▶ WHAT IS REQUIRED
Which lines in the records below contain the word "last"? Copy each one out.

▶ PROVIDED RECORDS
Lemma wp_walk_alloc s l pgdir T va (Q : Z -> vst -> Prop) :
  space s l pgdir T -> 0 <= va < 4294967296 ->
  (T !! (va / 4096 / 1024) = None -> l = [] -> Q 0 s) ->
  (forall s' l' T' p, space s' l' pgdir T' -> grown pgdir s l T s' l' T' ->
     T' !! (va / 4096 / 1024) = Some p -> (forall v, 0 <= v -> pte (vmem s') T' v = pte (vmem s) T v) ->
     Q (entry_addr T' (va / 4096)) s') ->
  wp (walkpgdir pgdir va true) Q s.
Proof.
  intros [Hk Hpt Hd] Hva Hnone Hsome. destruct (page_index va Hva) as (E1 & E2 & Hr).
  destruct (T !! (va / 4096 / 1024)) as [p|] eqn:Ep.
  { eapply wp_eq; [by eapply walk_found|]. eapply Hsome; [by split|apply grown_refl|done|done]. }
  unfold walkpgdir, load. apply wp_bind, wp_gets. rewrite (pde_addr _ _ _ _ Hpt Hr), present_test, bool_decide_eq_false_2.
  2: { rewrite (pt_none _ _ _ Hpt); [lia|done|by rewrite E1]. }
  cbn [negb]. apply wp_bind. eapply wp_vkalloc; [done|by intros ->; apply Hnone|].
  intros p l' k' -> Hpv Hpl Hp0 Hk' Hm Hu.
  destruct (p =? 0) eqn:E0; bool_to_prop; [lia|]. unfold vmemset, store. wp_steps.
  assert (T !! PDX va = None) as En by by rewrite E1.
  assert (p ∉ pt_pages pgdir T) as Hnew by (apply Hd; left).
  destruct (pt_rep_new (vmem s) pgdir T (PDX va) p) as (Hpt' & Ha & Hpte); [done..|].
  rewrite E2. replace (u32 (p + 4 * ((va / 4096) mod 1024))) with (entry_addr (<[PDX va := p]> T) (va / 4096)).
  2: { unfold entry_addr. rewrite E1, lookup_insert_eq, u32_small; [done|].
       pose proof (Z.mod_pos_bound (va / 4096) 1024 ltac:(lia)). destruct (valid_range p Hpv). lia. }
  set (m' := st32 (memset (vmem s) p 0 PGSIZE) (pgdir + 4 * PDX va) (new_pde p)) in *.
  assert (kinv kend (set_pmem (fun _ => m') k') l') as Hki.
  { apply (kinv_agree k' l' [pgdir; p]); [done|by rewrite Hm| |].
    - constructor; [by eapply pt_dir_valid|]. constructor; [done|constructor].
    - intros q Hq Hin. apply list_elem_of_In in Hin as [->|[->|[]]]; [|done].
      eapply Hd; [right; exact Hq|left]. }
  match goal with |- Q _ ?st =>
    replace st with (upd_kmem (fun _ => set_pmem (fun _ => m') k') s)
      by (unfold upd_kmem, set_pmem, m', vmem; cbn [v_kmem v_kmap v_gpu v_kpgdir v_mach v_desc pmem kmem_lock use_lock freelist]; by rewrite Hm)
  end.
  eapply (Hsome _ l' (<[PDX va := p]> T) p); cycle 2.
  - by rewrite E1, lookup_insert_eq.
  - exact Hpte.
  - split; [exact Hki|exact Hpt'|]. intros q Hq. rewrite pt_pages_insert by done. apply not_elem_of_cons.
    split; [congruence|]. apply Hd. by right.
  - split; [|by apply insert_subseteq| |done|exact Hu].
    + exists [p]. split; [done|]. by apply pt_pages_insert.
    + eapply agree_pages_mono; [exact Ha|]. rewrite pt_pages_insert by done.
      clear. unfold pt_pages. set_solver.
Qed.

Lemma load_entry s T v p : T !! (v / 1024) = Some p -> load (entry_addr T v) s = (Ret (pte (vmem s) T v), s).
Proof. intros H. unfold load, gets, pte, entry_addr. by rewrite H. Qed.

Lemma wp_store_entry s l pgdir T v p x (Q : unit -> vst -> Prop) :
  space s l pgdir T -> 0 <= v -> T !! (v / 1024) = Some p -> 0 <= x < 4294967296 ->
  (forall s', space s' l pgdir T -> grown pgdir s l T s' l T ->
     (forall v', 0 <= v' -> pte (vmem s') T v' = if v' =? v then x else pte (vmem s) T v') -> Q tt s') ->
  wp (store (entry_addr T v) x) Q s.
Proof.
  intros [Hk Hpt Hd] Hv Hp Hx HQ. unfold store. apply wp_modify.
  destruct (pt_rep_store _ _ _ _ _ x Hpt Hv Hp Hx) as (Hpt' & Ha & Hpte).
  pose proof (pt_table_valid _ _ _ _ _ Hpt Hp) as Hpv.
  pose proof (elem_of_tables pgdir T _ _ Hp) as Hin.
  assert (entry_addr T v = p + 4 * (v mod 1024)) as Ee by (unfold entry_addr; by rewrite Hp).
  rewrite Ee. set (m' := st32 (vmem s) (p + 4 * (v mod 1024)) x) in *.
  change (upd_kmem _ s) with (upd_kmem (fun _ => set_pmem (fun _ => m') (v_kmem s)) s).
  apply HQ; [split; [|exact Hpt'|done]| |exact Hpte].
  - apply (kinv_agree _ _ [p]); [done|exact Ha|by constructor|].
    intros q Hq. rewrite list_elem_of_singleton. intros ->. by apply (Hd p).
  - split; try done; [by exists []|]. eapply agree_pages_mono; [exact Ha|]. intros q. rewrite list_elem_of_singleton. by intros ->.
Qed.

(** ** mappages *)

(** The entry mappages writes for the [k]th page. *)
Definition entry_for (pa perm k : Z) : Z := Z.lor (Z.lor (u32 (pa + 4096 * k)) perm) PTE_P.

Lemma entry_for_range pa perm k : 0 <= perm < 4096 -> 0 <= entry_for pa perm k < 4294967296.
Proof.
  intros Hp. assert (forall z, 0 <= z < 4294967296 -> Z.log2 z < 32) as Hl.
  { intros z Hz. destruct (decide (z = 0)) as [->|]; [done|]. apply Z.log2_lt_pow2; lia. }
  pose proof (u32_range (pa + 4096 * k)). unfold entry_for.
  assert (0 <= Z.lor (Z.lor (u32 (pa + 4096 * k)) perm) PTE_P) as H0
    by (rewrite !Z.lor_nonneg; unfold PTE_P; lia).
  split; [done|]. destruct (decide (Z.lor (Z.lor (u32 (pa + 4096 * k)) perm) PTE_P = 0)) as [->|]; [lia|].
  apply (Z.log2_lt_pow2 _ 32); [lia|]. rewrite Z.log2_lor, Z.log2_lor; [|lia|lia|apply Z.lor_nonneg; lia|done].
  pose proof (Hl (u32 (pa + 4096 * k)) ltac:(lia)). pose proof (Hl perm ltac:(lia)). change (Z.log2 PTE_P) with 0. lia.
Qed.

(** What mappages does to the entries of the pages from [v0]: [n] of them are
    written, all others are as before. *)
Definition mapped_run (m : mem) (T : gmap Z Z) (m' : mem) (T' : gmap Z Z) (v0 n pa perm : Z) : Prop :=
  forall v, 0 <= v -> pte m' T' v =
    if (v0 <=? v) && (v <? v0 + n) then entry_for pa perm (v - v0) else pte m T v.

Definition unmapped (m : mem) (T : gmap Z Z) (v0 n : Z) : Prop :=
  forall v, v0 <= v < v0 + n -> Z.land (pte m T v) PTE_P = 0.

Lemma mapped_run_S m T m1 T1 m2 T2 v0 n pa perm :
  0 <= n -> (forall v, 0 <= v -> pte m1 T1 v = if v =? v0 then entry_for pa perm 0 else pte m T v) ->
  mapped_run m1 T1 m2 T2 (v0 + 1) n (u32 (pa + 4096)) perm ->
  mapped_run m T m2 T2 v0 (n + 1) pa perm.
Proof.
  intros Hn H1 H2 v Hv. rewrite (H2 v Hv). destruct (decide (v = v0)) as [->|Hne].
  - rewrite (H1 v0 Hv), Z.eqb_refl. replace ((v0 + 1 <=? v0) && (v0 <? v0 + 1 + n)) with false by (symmetry; apply andb_false_iff; left; apply Z.leb_gt; lia).
    rewrite (proj2 (andb_true_iff _ _)); [by rewrite Z.sub_diag|split; [apply Z.leb_le|apply Z.ltb_lt]; lia].
  - rewrite (H1 v Hv). replace (v =? v0) with false by (symmetry; by apply Z.eqb_neq).
    replace ((v0 <=? v) && (v <? v0 + (n + 1))) with ((v0 + 1 <=? v) && (v <? v0 + 1 + n)).
    + destruct (_ && _); [|done]. unfold entry_for. do 2 f_equal. unfold u32. rewrite Zplus_mod_idemp_l. f_equal. lia.
    + f_equal; [|f_equal; lia]. destruct (v0 + 1 <=? v) eqn:E1, (v0 <=? v) eqn:E2; bool_to_prop; by try lia.
Qed.

Lemma wp_mappages_loop n s l pgdir T v0 pa perm (Q : Z -> vst -> Prop) :
  space s l pgdir T -> 0 <= v0 -> v0 + Z.of_nat n < 1048576 -> 0 <= pa < 4294967296 -> 0 <= perm < 4096 ->
  unmapped (vmem s) T v0 (Z.of_nat n + 1) ->
  (forall s' l' T', space s' l' pgdir T' -> grown pgdir s l T s' l' T' ->
     mapped_run (vmem s) T (vmem s') T' v0 (Z.of_nat n + 1) pa perm -> Q 0 s') ->
  (forall s' T' k, 0 <= k <= Z.of_nat n -> space s' [] pgdir T' -> grown pgdir s l T s' [] T' ->
     T' !! ((v0 + k) / 1024) = None -> mapped_run (vmem s) T (vmem s') T' v0 k pa perm -> Q (-1) s') ->
  wp (mappages_loop (S n) pgdir (4096 * v0) (4096 * (v0 + Z.of_nat n)) pa perm) Q s.
Proof.
  revert s l T v0 pa Q. induction n as [|n IH]; intros s l T v0 pa Q Hsp Hv0 Hmax Hpa Hperm Hun HQ0 HQ1.
  all: assert (4096 * v0 / 4096 = v0) as Ediv by (rewrite Z.mul_comm; apply Z.div_mul; lia).
  all: match goal with |- wp (mappages_loop (S ?n) _ _ _ _ _) _ _ =>
    change (mappages_loop (S n)) with (fun pgdir a last pa perm =>
      pte ← walkpgdir pgdir a true;
      if pte =? 0 then ret (-1)
      else e ← load pte; panic_if (negb (Z.land e PTE_P =? 0)) "remap" ;;
        store pte (Z.lor (Z.lor pa perm) PTE_P) ;;
        if a =? last then ret 0 else mappages_loop n pgdir (u32 (a + PGSIZE)) last (u32 (pa + PGSIZE)) perm) end;
    cbv beta; apply wp_bind; eapply wp_walk_alloc; [exact Hsp|lia|rewrite Ediv|rewrite Ediv].
  all: try (intros Hn ->; apply wp_ret; apply (HQ1 s T 0); [lia|done|apply grown_refl|by rewrite Z.add_0_r|];
    intros v Hv; destruct (_ && _) eqn:E; [bool_to_prop; lia|done]).
  all: intros s1 l1 T1 p Hsp1 Hg1 Hp Hpte1;
    destruct (entry_addr_nz _ _ _ _ _ (sp_pt _ _ _ _ Hsp1) Hp) as (Hnz & _);
    (destruct (entry_addr T1 v0 =? 0) eqn:E0; [bool_to_prop; lia|]);
    apply wp_bind; (eapply wp_eq; [by eapply load_entry|]);
    rewrite Hpte1 by done; rewrite (Hun v0) by lia; apply wp_bind, wp_panic_if; [done|];
    (assert (Z.lor (Z.lor pa perm) PTE_P = entry_for pa perm 0) as -> by
      (unfold entry_for; by rewrite Z.mul_0_r, Z.add_0_r, u32_small));
    apply wp_bind; eapply wp_store_entry; [done|done|done|by apply entry_for_range|];
    intros s2 Hsp2 Hg2 Hpte2;
    (assert (forall v, 0 <= v -> pte (vmem s2) T1 v = if v =? v0 then entry_for pa perm 0 else pte (vmem s) T v) as Hp2
      by (intros v Hv; rewrite Hpte2 by done; destruct (v =? v0); [done|by apply Hpte1]));
    pose proof (grown_trans _ _ _ _ _ _ _ _ _ _ Hg1 Hg2) as Hg.
  - replace (4096 * v0 =? _) with true by (symmetry; apply Z.eqb_eq; lia). apply wp_ret.
    eapply HQ0; [done|done|]. intros v Hv. rewrite Hp2 by done.
    destruct (v =? v0) eqn:E; bool_to_prop.
    + subst v. rewrite (proj2 (andb_true_iff _ _)); [by rewrite Z.sub_diag|split; [apply Z.leb_le|apply Z.ltb_lt]; lia].
    + destruct (_ && _) eqn:E2; [bool_to_prop; lia|done].
  - replace (4096 * v0 =? _) with false by (symmetry; apply Z.eqb_neq; lia).
    unfold PGSIZE. replace (u32 (4096 * v0 + 4096)) with (4096 * (v0 + 1)) by (rewrite u32_small; lia).
    replace (v0 + Z.of_nat (S n)) with (v0 + 1 + Z.of_nat n) by lia.
    eapply IH; [done|lia|lia|apply u32_range|done| | |].
    + intros v Hv. rewrite Hp2 by lia. replace (v =? v0) with false by (symmetry; apply Z.eqb_neq; lia). apply Hun. lia.
    + intros s3 l3 T3 Hsp3 Hg3 Hm3. eapply HQ0; [done|by eapply grown_trans|].
      replace (Z.of_nat (S n) + 1) with (Z.of_nat n + 1 + 1) by lia. eapply mapped_run_S; [lia|done|done].
    + intros s3 T3 k Hk Hsp3 Hg3 Hn3 Hm3. apply (HQ1 s3 T3 (k + 1)); [lia|done|by eapply grown_trans| |].
      * by replace (v0 + (k + 1)) with (v0 + 1 + k) by lia.
      * eapply mapped_run_S; [lia|done|done].
Qed.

▶ RESPONSE
    change (mappages_loop (S n)) with (fun pgdir a last pa perm =>
        if a =? last then ret 0 else mappages_loop n pgdir (u32 (a + PGSIZE)) last (u32 (pa + PGSIZE)) perm) end;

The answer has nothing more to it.